Garden Sage makes a wonderful herb to plant by your garden gate. While it might not have the striking appeal of some other sage varieties, plain garden sage more than makes up for that with its lovely earthy fragrance every time those soft leaves are touched. If I didn’t have happy boisterous dogs, I would also plant Garden Sage by my front door for good health.
Garden Sage is a hardy perennial herb with soft velvety leaves. As it ages, the stems become quite woody but the growth remains dense and full in well nourished ground. Garden Sage has a short flowering time with small blue flowers that bees are fond of.
Perennial in Zones 5 – 9, can be grown as an annual in cooler climes if started indoors eight weeks before the last frost.
Sages of all sorts prefer full sun and are great plants for gardeners who need to conserve water.

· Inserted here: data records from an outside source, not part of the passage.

(** ** The handlers on the sample inputs *)

Abbreviation Sample_SavePerson :=
  (SavePerson Sample.uuid_Parse Sample.time_Parse Sample.is_email
              Sample.Error_text).

Abbreviation Sample_ServeHTTP :=
  (ServeHTTP Sample.uuid_Parse Sample.time_Parse Sample.is_email
             Sample.Error_text).

(** C2, where the code departs from it: the lookup of a valid save request
    fails on I/O, the handler carries on to [Create], the INSERT goes
    through, and the answer is 201 with the row stored. *)
Theorem SavePerson_lookup_fault_answers_201 :
  Sample.uuid_Parse "550e8400-e29b-41d4-a716-446655440000"
    = Some Sample.john_id /\
  First_by_external_id Sample.lookup_down Sample.empty_db Sample.john_id
    = Err ErrStorage /\
  Sample_SavePerson Sample.lookup_down Sample.empty_db Sample.john_body =
  (JSON StatusCreated (PersonJSON (ToResponse Sample.john)),
   mkDB [Sample.john] 2).
Proof. repeat split. Qed.

(** C3 as written fails at "0": it is not a positive integer, and it is
    not answered 400 but looked up and answered 404. *)
Lemma GetPerson_zero_is_looked_up :
  ~ (fst (GetPerson Sample.calm Sample.john_db "0") =
       JSON StatusBadRequest (ErrorJSON (mkErrorResponse "Invalid ID format"))
     <-> parses_as_positive_integer "0" = false).
Proof.
  intros [_ H]. specialize (H eq_refl). vm_compute in H. discriminate.
Qed.

(** The other side of it: 4294967296 is a positive integer and is answered
    400 all the same. *)
Lemma GetPerson_above_uint32_is_rejected :
  parses_as_positive_integer "4294967296" = true /\
  fst (GetPerson Sample.calm Sample.john_db "4294967296") =
    JSON StatusBadRequest (ErrorJSON (mkErrorResponse "Invalid ID format")).
Proof. split; reflexivity. Qed.

(** ** The theorems on the sample inputs *)

Lemma SavePerson_duplicate_conflict_witness :
  let (resp, db') :=
    Sample_SavePerson Sample.calm Sample.john_db Sample.john_body in
  status resp = StatusConflict /\
  (exists m, error_message resp = Some m /\
             Contains m "already exists" = true) /\
  db' = Sample.john_db /\
  (unique_external_ids Sample.john_db ->
   count_external_id Sample.john_id db' = 1%nat).
Proof.
  exact (SavePerson_duplicate_conflict
           Sample.uuid_Parse Sample.time_Parse Sample.is_email
           Sample.Error_text Sample.calm Sample.john_db Sample.john_body
           Sample.john_req Sample.john
           eq_refl (or_introl eq_refl) eq_refl eq_refl).
Defined.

Once they are established, all sages actually prefer not to get their feet too wet.
Even in milder climates, sages of any variety benefit from heavy organic mulch to protect them from cold weather before they are blanketed with snow.

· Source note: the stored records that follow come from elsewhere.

(** X3. For every text and every [max_chars >= 1], the chunks of
    [_chunk_text] concatenate to the text itself when it fits, and
    otherwise to the chunks of the sentence pass, each followed by one
    more space if it was longer than [max_chars]: the word pass and the
    hard split add nothing else and drop nothing. *)
Theorem chunk_text_concat (text : str) :
  1 <= m ->
  exists chunks,
    _chunk_text text m = Ok chunks
    /\ concat chunks
       = (if len text <=? m then text
          else concat (map (pad m) (sentence_pass m text))).
Proof.
  intros Hm.
  destruct (@chunk_text_summary text Hm) as [chunks [H1 [H2 _]]].
  exists chunks. split; assumption.
Qed.

(** X4. For every non-empty text and every [max_chars >= 1],
    [_chunk_text] returns at least one chunk and no chunk is the empty
    string. *)
Theorem chunk_text_chunks_nonempty (text : str) :
  1 <= m -> text <> [] ->
  exists chunks,
    _chunk_text text m = Ok chunks
    /\ chunks <> []
    /\ Forall nonempty chunks.
Proof.
  intros Hm Hne.
  destruct (@chunk_text_summary text Hm) as [chunks [H1 [_ [H3 _]]]].
  destruct (H3 Hne) as [Hnil Hall].
  exists chunks. split; [exact H1 |]. split; assumption.
Qed.

(** *** Characters that are not whitespace *)

Lemma letters_app (a b : str) : letters (a ++ b) = letters a ++ letters b.
Proof. apply filter_app. Qed.

Lemma letters_concat_map (f : str -> str) (l : list str) :
  (forall x, letters (f x) = letters x) ->
  letters (concat (map f l)) = letters (concat l).
Proof.
  intros Hf. induction l as [| x l IH]; simpl; [reflexivity |].
  rewrite !letters_app, Hf, IH. reflexivity.
Qed.

Lemma letters_s_with_space (s : str) : letters (s_with_space s) = letters s.
Proof.
  unfold s_with_space. destruct (negb (endswith s [LF])); [| reflexivity].
  rewrite letters_app. simpl. apply app_nil_r.
Qed.

Lemma letters_pad (ch : str) : letters (pad m ch) = letters ch.
Proof.
  unfold pad. destruct (len ch <=? m); [reflexivity |].
  rewrite letters_app. simpl. apply app_nil_r.
Qed.

Lemma letters_re_split (text : str) :
  forall st, letters (concat (re_split_from st text)) = letters text.
Proof.
  induction text as [| c rest IH]; intros st; simpl; [reflexivity |].
  destruct (isspace c) eqn:Ec; simpl.
  - destruct st; simpl; try rewrite concat_cons_first; simpl;
      try rewrite Ec; simpl; apply IH.
  - rewrite concat_cons_first. simpl. rewrite Ec. simpl. f_equal. apply IH.
Qed.

Lemma letters_sentence_pass (text : str) :
  letters (concat (sentence_pass m text)) = letters text.
Proof.
  unfold sentence_pass.
  rewrite (fold_left_ext _ _ pack_sentence_piece).
  rewrite (fold_left_map (pack_piece m) s_with_space).
  destruct (@pack_flush_groups [] (map s_with_space (re_split_sentences text)))
    as [groups [H1 [H2 _]]].
  { apply Forall_forall. intros p Hin. apply in_map_iff in Hin.
    destruct Hin as [x [<- _]]. apply s_with_space_nonempty. }
  rewrite H1. simpl. rewrite concat_map_concat, H2.
  rewrite (letters_concat_map _ _ letters_s_with_space).
  apply letters_re_split.
Qed.

Lemma chunk_text_letters_eq (text : str) (chunks : list str) :
  1 <= m -> _chunk_text text m = Ok chunks ->
  letters (concat chunks) = letters text.
Proof.
  intros Hm Hc.
  destruct (@chunk_text_summary text Hm) as [chunks' [H1 [H2 _]]].
  assert (chunks' = chunks) by congruence. subst chunks'. rewrite H2.
  destruct (len text <=? m); [reflexivity |].
  rewrite (letters_concat_map _ _ letters_pad).
  apply letters_sentence_pass.
Qed.

(** X5. For every text and every [max_chars >= 1], the chunks of
    [_chunk_text], concatenated, hold exactly the non-whitespace
    characters of the text, in the same order: segmentation inserts and
    removes whitespace only. *)
Theorem chunk_text_letters (text : str) :
  1 <= m ->
  exists chunks,
    _chunk_text text m = Ok chunks
    /\ letters (concat chunks) = letters text.
Proof.
  intros Hm.
  destruct (@chunk_text_summary text Hm) as [chunks [H1 _]].
  exists chunks. split; [exact H1 |].
  apply chunk_text_letters_eq; assumption.
Qed.

End SegmenterStructure.

(** * The retrying invoker against an arbitrary provider *)

Section RetryGeneral.

Context {runtime : Runtime}.
Variable P : Type.
Variable provider_translate : str -> str -> str -> P -> res str * P.
Variable self : ENVITranslator.
Variable text : str.
Variable retries : Z.
Variable backoff : Q.

Lemma retry_loop_calls :
  forall fuel a (w : world P),
    (Z.to_nat (retries - Z.of_nat a) <= fuel)%nat ->
    exists n,
      (1 <= n <= Z.to_nat (retries - Z.of_nat a) + 1)%nat
      /\ sent (snd (retry_loop provider_translate fuel self text retries
                      backoff (Z.of_nat a) w))
         = sent w ++ repeat (Call (source self) (target self) text) n
      /\ slept (snd (retry_loop provider_translate fuel self text retries
                       backoff (Z.of_nat a) w))
         = slept w ++ map (delay backoff) (seq a (n - 1))
      /\ catalog_reads (snd (retry_loop provider_translate fuel self text
                               retries backoff (Z.of_nat a) w))
         = catalog_reads w.
Proof.
  assert (Hone : forall (r : res str) (p' : P) (w : world P) (a : nat),
             exists n,
               (1 <= n <= Z.to_nat (retries - Z.of_nat a) + 1)%nat
               /\ sent (snd (r, World p' (sent w ++ [Call (source self)
                                                       (target self) text])
                                  (slept w) (catalog_reads w)))
                  = sent w ++ repeat (Call (source self) (target self) text) n
               /\ slept (snd (r, World p' (sent w ++ [Call (source self)
                                                        (target self) text])
                                   (slept w) (catalog_reads w)))
                  = slept w ++ map (delay backoff) (seq a (n - 1))
               /\ catalog_reads
                    (snd (r, World p' (sent w ++ [Call (source self)
                                                    (target self) text])
                               (slept w) (catalog_reads w)))
                  = catalog_reads w).
  { intros r p' w a. exists 1%nat. simpl. rewrite app_nil_r.
    repeat split; lia. }
  induction fuel as [| fuel IH]; intros a w Hfuel;
    rewrite retry_loop_unfold; unfold try_except, translator_translate;
    destruct (provider_translate (source self) (target self) text (remote w))
      as [[out | e |] p']; try apply Hone;
    (destruct (Z.of_nat a + 1 >? retries) eqn:Egt; [apply Hone |]);
    (assert (Hle : Z.of_nat a + 1 <= retries)
      by (rewrite Z.gtb_ltb in Egt; apply Z.ltb_ge in Egt; lia));
    replace (Z.of_nat a + 1 - 1) with (Z.of_nat a) by lia;
    match goal with
    | |- context [bind (lift (float_mul_pow2 ?b ?x))
                    (fun d => bind (time_sleep d) (fun _ => ?next)) ?w0] =>
        destruct (@pause_cases _ _ _ b x next w0) as [H | [err H]]; rewrite H;
        [| apply Hone]
    end;
    fold (delay backoff a).
  - lia.
  - replace (Z.of_nat a + 1) with (Z.of_nat (S a)) by lia.
    match goal with
    | |- context [retry_loop _ fuel _ _ _ _ _ ?w0] =>
        destruct (IH (S a) w0) as [n [Hn [Hs [Hd Hc]]]]; [lia |]
    end.
    exists (S n). rewrite Hs, Hd, Hc. cbn [remote sent slept catalog_reads].
    split; [lia |]. split; [| split; [| reflexivity]].
    + rewrite <- app_assoc. reflexivity.
    + rewrite <- app_assoc. f_equal.
      replace (S n - 1)%nat with (S (n - 1)) by lia. reflexivity.
Qed.

(** X6. Against any provider and for any [retries] and [backoff], one
    run of [_retry_translate] invokes the provider with its text at least
    once and at most [max(retries, 0) + 1] times, sleeps exactly one
    delay between two consecutive invocations, the [i]-th being
    [backoff * 2 ** i], and sends nothing else. *)
Theorem retry_translate_calls (w : world P) :
  exists n,
    (1 <= n <= Z.to_nat retries + 1)%nat
    /\ sent (snd (_retry_translate provider_translate self text retries
                    backoff w))
       = sent w ++ repeat (Call (source self) (target self) text) n
    /\ slept (snd (_retry_translate provider_translate self text retries
                     backoff w))
       = slept w ++ map (delay backoff) (seq 0 (n - 1))
    /\ catalog_reads (snd (_retry_translate provider_translate self text
                             retries backoff w))
       = catalog_reads w.
Proof.
  unfold _retry_translate.
  destruct (@retry_loop_calls (Z.to_nat retries) 0%nat w) as [n H].
  { simpl. lia. }
  simpl Z.of_nat in H. rewrite Z.sub_0_r in H. exists n. exact H.
Qed.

Garden Sage can be helpful companion plants for cabbage, carrots and tomatoes. Sages of any sort should not be grown near Rue or onions. Cucumbers will not do well when planted near sage.
Unless one is cooking for a crowd, there is no need to harvest the entire plant for winter stores. Individual leaves freeze dry very well on trays and winter well if they are layered in a container lined with parchment paper in the freezer. Leaves can also be preserved in oil or processed in the same fashion as pesto.
If one is making bundles for smudging, the plant is best harvested and tied in shape after flowering Hang individually to dry.